Officials with the Craig Rural Fire District are laying the groundwork for a November election that they deem critical to improving the department and protecting the public.
In November, the fire district will ask voters to approve a 1.5 mill-levy property tax increase. If approved by voters, by and large a dicey proposition given recent questions for higher taxes, the funds would be used for capital improvements.
Board president Byron Willems said Wednesday that mill-levy proponents are busy designing "professional presentations" outlining the need for more department funding. The group also has scheduled at least 20 speaking engagements before local groups.
"We're literally scheduled to talk to just about anybody who will allow us to come and talk," said Willems, a firefighter for 23 years before retiring to join the board of directors. He added, "This campaign will go until the day of the election, I think."
Another component to the campaign is mustering opponents and proponents to join a mill-levy committee. The group will meet at 6 p.m. Wednesdays at the Craig Fire Station, 419 Yampa Ave.
As of now, the committee includes three firefighters and one community member.
Willems said all opinions regarding the ballot question will be considered during those discussions.
"Anyone is welcome," he said. "I think it's one of those things that's wonderful if whoever comes wants to be educated about the mill levy. ... The more people interested, the better off we all are."

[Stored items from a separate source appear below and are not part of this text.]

(** * NRTidalv2 tidal corrections ([ripple/waveforms/X_NRTidalv2.py])

    A shallow embedding of the NRTidalv2 waveform code and the proofs of
    its specification.

    Number model.  The source computes with JAX floating-point arrays.
    Floats are idealised here as real numbers ([R]) and complex floats as
    pairs of reals: rounding, overflow, NaN and Inf are outside the model.
    Division is [Rdiv]; where a statement would go through a division by
    zero in the source, the theorem says which quantities are non-zero.
    One-dimensional arrays are lists; an operation between two arrays
    follows the broadcasting rule of the array library and fails on
    incompatible lengths. *)

From Stdlib Require Import String Reals Lra Lia Psatz Bool Arith List Sorted.
Import ListNotations.

Local Open Scope R_scope.

(* ================================================================== *)
(** ** Complex numbers *)

Module Cplx.

Record complex : Type := mkC { Re : R; Im : R }.

Definition C0 : complex := mkC 0 0.
Definition C1 : complex := mkC 1 0.
(** The literal [1j]. *)
Definition Ci : complex := mkC 0 1.

(** A real operand promoted to complex. *)
Definition RtoC (r : R) : complex := mkC r 0.

Definition Cadd (a b : complex) : complex := mkC (Re a + Re b) (Im a + Im b).
Definition Cneg (a : complex) : complex := mkC (- Re a) (- Im a).
Definition Cmul (a b : complex) : complex :=
  mkC (Re a * Re b - Im a * Im b) (Re a * Im b + Im a * Re b).
(** Complex divided by a real ([h0_bbh / A_bbh]). *)
Definition Cdivr (a : complex) (r : R) : complex := mkC (Re a / r) (Im a / r).
(** [jnp.abs] on a complex value. *)
Definition Cabs (a : complex) : R := sqrt (Re a * Re a + Im a * Im a).
(** [jnp.exp] on a complex value. *)
Definition Cexp (a : complex) : complex :=
  mkC (exp (Re a) * cos (Im a)) (exp (Re a) * sin (Im a)).

End Cplx.
Import Cplx.

(* ================================================================== *)
(** ** Arrays *)

Module Arr.

(** [jnp.zeros_like] and [jnp.ones_like]: same shape, constant content. *)
Definition zeros_like {A : Type} (f : list A) : list R := map (fun _ => 0) f.
Definition ones_like {A : Type} (f : list A) : list R := map (fun _ => 1) f.

(** Element-wise combination of two arrays of the same length. *)
Fixpoint map2 {A B D : Type} (op : A -> B -> D) (xs : list A) (ys : list B)
  : list D :=
  match xs, ys with
  | x :: xs', y :: ys' => op x y :: map2 op xs' ys'
  | _, _ => []
  end.

(** A binary operation between two one-dimensional arrays.  An array of
    length one is stretched along the other operand; otherwise the lengths
    must agree, and the operation raises when they do not ([None]). *)
Definition bcast2 {A B D : Type} (op : A -> B -> D) (xs : list A) (ys : list B)
  : option (list D) :=
  match xs, ys with
  | [x], _ => Some (map (op x) ys)
  | _, [y] => Some (map (fun x => op x y) xs)
  | _, _ =>
      if Nat.eqb (length xs) (length ys) then Some (map2 op xs ys) else None
  end.

Definition bind {A B : Type} (m : option A) (k : A -> option B) : option B :=
  match m with
  | Some a => k a
  | None => None
  end.

End Arr.
Import Arr.

Notation "x <- m ;; k" := (bind m (fun x => k))
  (at level 61, m at next level, right associativity).

(* ================================================================== *)
(** ** Scalar primitives *)

(** [x ** y] for a non-integral float exponent [y].  For a positive base
    this is [exp (y * ln x)] and for a zero base with a positive exponent
    it is 0.  A negative base (NaN in the source) and a zero base with a
    negative exponent (Inf) are outside the number model; the value 0
    stands there.  Powers with an integral exponent ([** 2.0], [** 5.0],
    [** 3], ...) are written with the integer power [x ^ n]. *)
Definition fpow (x y : R) : R :=
  if Rlt_dec 0 x then Rpower x y else 0.

(** The comparison [x <= y] as a boolean. *)
Definition Rleb (x y : R) : bool := if Rle_dec x y then true else false.

(** [jnp.heaviside x h0]: 0 below zero, [h0] at zero, 1 above. *)
Definition heaviside (x h0 : R) : R :=
  if Rlt_dec x 0 then 0 else if Rlt_dec 0 x then 1 else h0.

(* ================================================================== *)
(** ** Parameter arrays *)

(** The intrinsic parameter array, unpacked in the source as
    [m1, m2, chi1, chi2, lambda1, lambda2 = theta]. *)
Definition Theta : Type := (R * R * R * R * R * R)%type.

(** The extrinsic parameter array [params[6:]]: distance, coalescence time
    and coalescence phase. *)
Definition ThetaExt : Type := (R * R * R)%type.

(** [theta_extrinsic[0]]. *)
Definition ext0 (te : ThetaExt) : R := let '(dL, _, _) := te in dL.

(** The parameter array of [gen_NRTidalv2], by index:
    [Mchirp, eta, chi1, chi2, lambda1, lambda2, D, tc, phic]. *)
Record Params : Type := mkParams {
  par_Mchirp : R;  par_eta : R;
  par_chi1 : R;    par_chi2 : R;
  par_lambda1 : R; par_lambda2 : R;
  par_D : R;       par_tc : R;  par_phic : R
}.

(** The parameter array of [gen_NRTidalv2_hphc]: [params[:-1]] is the array
    above and [params[-1]] the inclination. *)
Record ParamsHphc : Type := mkParamsHphc {
  par_base : Params;
  par_inclination : R
}.

(** Exchange of the body labels. *)
Definition swap_bodies (theta : Theta) : Theta :=
  let '(m1, m2, chi1, chi2, lambda1, lambda2) := theta in
  (m2, m1, chi2, chi1, lambda2, lambda1).

(* ================================================================== *)
(** ** Reference values *)

(** Values of the imported constants in SI units (the solar mass in
    seconds, the metres in a megaparsec, the speed of light), at which the
    theorems are instantiated at the end of the file.  The theorems
    themselves hold for every value of the constants that meets their
    hypotheses. *)
Definition gt_SI : R := 4.925491e-6.
Definition m_per_Mpc_SI : R := 3.085677581491367e22.
Definition C_SI : R := 299792458.

(** Stand-ins for the two collaborators, for the same instances: a binary
    of 1.4 and 1.35 solar masses and a baseline strain equal to 1 at every
    sample. *)
Definition Mc_eta_to_ms_stub (_ : R * R) : R * R := (1.4, 1.35).
Definition gen_IMRPhenomD_stub (f : list R) (_ : list R) (_ : R)
  : list complex := map (fun _ => C1) f.

(* ================================================================== *)
(** ** The waveform code *)

Section NRTidalv2.
(** * data/books/download_books.py

    A shallow embedding of the book download script and the properties of
    its two functions, [download_gutenberg_book] and [download_all_books],
    and of its [__main__] block.

    The script talks to three things outside itself: the network (one
    [urlopen] per book), the filesystem (one text file per book) and the
    console.  They are modelled by an explicit [World] that the functions
    thread through, and by an [Env] that decides what each external
    operation answers in a given world.  Python exceptions are values of a
    small error monad; the class hierarchy is kept because [except
    Exception] tests it.

    What the model takes for granted:
    - the console accepts every string: [print] does not fail;
    - an error or an interruption of the process arrives during one of
      the external operations ([urlopen] and the reading of the body,
      [open], the writing and closing of the file), not between two
      statements;
    - redirects are followed inside [urlopen]: the reply of the
      environment is the final one;
    - files are told apart by the parts of their path; no other process
      writes to them. *)

From Stdlib Require Import ZArith NArith Strings.Byte String Ascii.
From Stdlib Require Import DecimalString DecimalZ DecimalPos Lia List.
From stdpp Require Import gmap strings list.

Open Scope string_scope.
Open Scope list_scope.
Open Scope nat_scope.

(* ===================================================================== *)
(** * Python values used by the script *)
(* ===================================================================== *)

(** ** Exceptions

    The classes that the operations of the script can raise, with their
    base class as in CPython's hierarchy ([HTTPError] derives from
    [URLError], which derives from [OSError]). *)

Inductive py_class : Set :=
| BaseException
| Exception
| KeyboardInterrupt
| SystemExit
| GeneratorExit
| OSError
| URLError
| HTTPError
| TimeoutError
| PermissionError
| FileNotFoundError
| ValueError
| UnicodeError
| UnicodeDecodeError
| UnicodeEncodeError
| MemoryError.

#[global] Instance py_class_eq_dec : EqDecision py_class.
Proof. solve_decision. Defined.

Definition base (c : py_class) : option py_class :=
  match c with
  | BaseException => None
  | Exception | KeyboardInterrupt | SystemExit | GeneratorExit => Some BaseException
  | OSError | ValueError | MemoryError => Some Exception
  | URLError | TimeoutError | PermissionError | FileNotFoundError => Some OSError
  | HTTPError => Some URLError
  | UnicodeError => Some ValueError
  | UnicodeDecodeError | UnicodeEncodeError => Some UnicodeError
  end.

Fixpoint subclass_within (fuel : nat) (c target : py_class) : bool :=
  if decide (c = target) then true
  else match fuel with
       | O => false
       | S fuel' =>
           match base c with
           | Some p => subclass_within fuel' p target
           | None => false
           end
       end.

(** [issubclass c target]; no chain of bases is longer than five classes. *)
Definition issubclass (c target : py_class) : bool := subclass_within 5 c target.

(** An exception object: its class and what [str(e)] gives. *)
Record exn : Set := mk_exn { exn_class : py_class; exn_str : string }.

#[global] Instance exn_eq_dec : EqDecision exn.
Proof. solve_decision. Defined.

(** ** Integers and text *)

(** [f"{n}"] for an [int]. *)
Definition format_int (n : Z) : string := NilZero.string_of_int (Z.to_int n).

Definition LF_char : ascii := "010"%char.
Definition NL : string := String LF_char "".

(** A Python [str] holding file content is a sequence of code points. *)
Abbreviation text := (list N).

(* ===================================================================== *)
(** * The UTF-8 codec ([bytes.decode("utf-8")], [open(..., encoding="utf-8")]) *)
(* ===================================================================== *)

Module utf8.

Definition byte_of_N (n : N) : byte := default x00 (Byte.of_N n).

(** Continuation byte: 10xxxxxx. *)
Definition is_cont (n : N) : bool := ((0x80 <=? n) && (n <? 0xC0))%N.

Definition is_surrogate (c : N) : bool := ((0xD800 <=? c) && (c <? 0xE000))%N.

Definition payload (n : N) : N := (n - 0x80)%N.

(** Strict decoding: overlong forms, surrogates, code points above
    U+10FFFF, stray continuation bytes and truncated sequences are all
    rejected ([None] stands for [UnicodeDecodeError]). *)
Fixpoint decode (bs : list byte) : option text :=
  match bs with
  | [] => Some []
  | b0 :: r0 =>
      let n0 := Byte.to_N b0 in
      if (n0 <? 0x80)%N then
        match decode r0 with Some s => Some (n0 :: s) | None => None end
      else if (n0 <? 0xC0)%N then None
      else if (n0 <? 0xE0)%N then
        match r0 with
        | b1 :: r1 =>
            let n1 := Byte.to_N b1 in
            let c := ((n0 - 0xC0) * 64 + payload n1)%N in
            if is_cont n1 && (0x80 <=? c)%N then
              match decode r1 with Some s => Some (c :: s) | None => None end
            else None
        | _ => None
        end
      else if (n0 <? 0xF0)%N then
        match r0 with
        | b1 :: b2 :: r2 =>
            let n1 := Byte.to_N b1 in
            let n2 := Byte.to_N b2 in
            let c := ((n0 - 0xE0) * 4096 + payload n1 * 64 + payload n2)%N in
            if is_cont n1 && is_cont n2 && (0x800 <=? c)%N && negb (is_surrogate c) then
              match decode r2 with Some s => Some (c :: s) | None => None end
            else None
        | _ => None
        end
      else if (n0 <? 0xF8)%N then
        match r0 with
        | b1 :: b2 :: b3 :: r3 =>
            let n1 := Byte.to_N b1 in
            let n2 := Byte.to_N b2 in
            let n3 := Byte.to_N b3 in
            let c := ((n0 - 0xF0) * 262144 + payload n1 * 4096
                      + payload n2 * 64 + payload n3)%N in
            if is_cont n1 && is_cont n2 && is_cont n3
               && (0x10000 <=? c)%N && (c <? 0x110000)%N then
              match decode r3 with Some s => Some (c :: s) | None => None end
            else None
        | _ => None
        end
      else None
  end.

Fire officials contend that without an approved mill levy, the department will have "difficulty continuing to perform at its current level without a plan to maintain and upgrade fire apparatus," according to a campaign flier.
The department's current mill levy, 1.977 mills, ranks among the lowest for fire departments in Colorado.
An approved mill levy would cost the owner of a $100,000 home $27.96 a year. It is estimated that an approved tax measure would raise between $310,000 and $350,000 a year for the department.
The mill levy would fund the department's 10-year, $3 million capital improvement plan. The plan calls for replacing six aging fire engines, a self-contained breathing apparatus and a compressor by 2015.
It also includes remodeling the station in 2012 to accommodate for district growth.
The November tax question splits the difference between two failed mill-levy questions in recent years. Two years ago, voters rejected a proposal to increase the department's funding by a mill.
Before that, voters turned down a 2-mill increase proposal.